Should the manifest use a binary serialization format? The main advantage
would be being able to easily include large amounts of binary data in the
manifest. For example, parity information, or intermediate file hash tiers.
Conclusion: Keep JSON, since it is so much easier for humans to deal with
and so widely supported. If we need to include large amounts of binary data,
we can keep them in separate files.
Should the signature algorithm use BLAKE3 instead of the EdDSA default of
SHA-512? This would allow us to avoid double-hashing and remove a dependency
on SHA-512, but would make our signatures nonstandard, which is crazy.
Conclusion: using non-standard Ed25519 signatures for such limited benefit
is indeed crazy.
Should fingerprint hashes be calculated over CBOR, instead of TLV fields?

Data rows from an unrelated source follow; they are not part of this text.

Lemma move_construct_fields_witness :
  ∃ l st', IntWrapper_move (std_move 0%nat) demo_one = Some (l, st') ∧
           heap demo_one !! l = None ∧
           fields st' l = Some (22, 2).
Proof.
  apply (move_construct_fields demo_one 0%nat {| value_ := 22; val2 := 22 |}).
  - by apply (bool_decide_unpack _).
  - reflexivity.
Defined.

(** ** Assignment *)

(** C4. Copy-assigning a live source [o] into a live destination [d] sets
    the primary field of [d] to that of [o] and leaves the secondary field
    of [d] as it was before the assignment; no other object changes. *)
Theorem copy_assign_frame (st : state) (d o : loc) (dw ow : IntWrapper) :
  heap st !! d = Some dw → heap st !! o = Some ow →
  ∃ st', operator_assign_copy d o st = Some (d, st') ∧
         fields st' d = Some (value_ ow, val2 dw) ∧
         ∀ l : loc, l ≠ d → heap st' !! l = heap st !! l.
Proof.
  intros Hd Ho. eexists. split; [by eapply operator_assign_copy_eq|].
  unfold fields; cbn. split; [by rewrite lookup_insert_eq|].
  intros l Hl. by rewrite lookup_insert_ne.
Qed.

Lemma copy_assign_frame_witness :
  ∃ st', operator_assign_copy 1%nat 0%nat demo_two = Some (1%nat, st') ∧
         fields st' 1%nat = Some (22, 2) ∧
         ∀ l : loc, l ≠ 1%nat → heap st' !! l = heap demo_two !! l.
Proof.
  apply (copy_assign_frame demo_two 1%nat 0%nat
           {| value_ := 0; val2 := 2 |} {| value_ := 22; val2 := 22 |});
    reflexivity.
Defined.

Currently, fingerprints are created by encoding data as a sequence of TLV
fields. This is extremely simple. However, we could also encode data as CBOR,
which is much more complicated, but has the advantage of being standardized,
and enforces domain separation between types. Conclusion: Stick with the
TLV-encoding. The complexity of CBOR canonicalization offsets any benefit of
standardization.
Should I worry about quantum computers? I'm leaning towards no, since
filepack can likely be reactive instead of proactive on this front.
Conclusion: If there was an obvious choice of post-quantum signature
scheme, that would be one thing, but right now it's such a moving target that
it's almost certainly better to wait.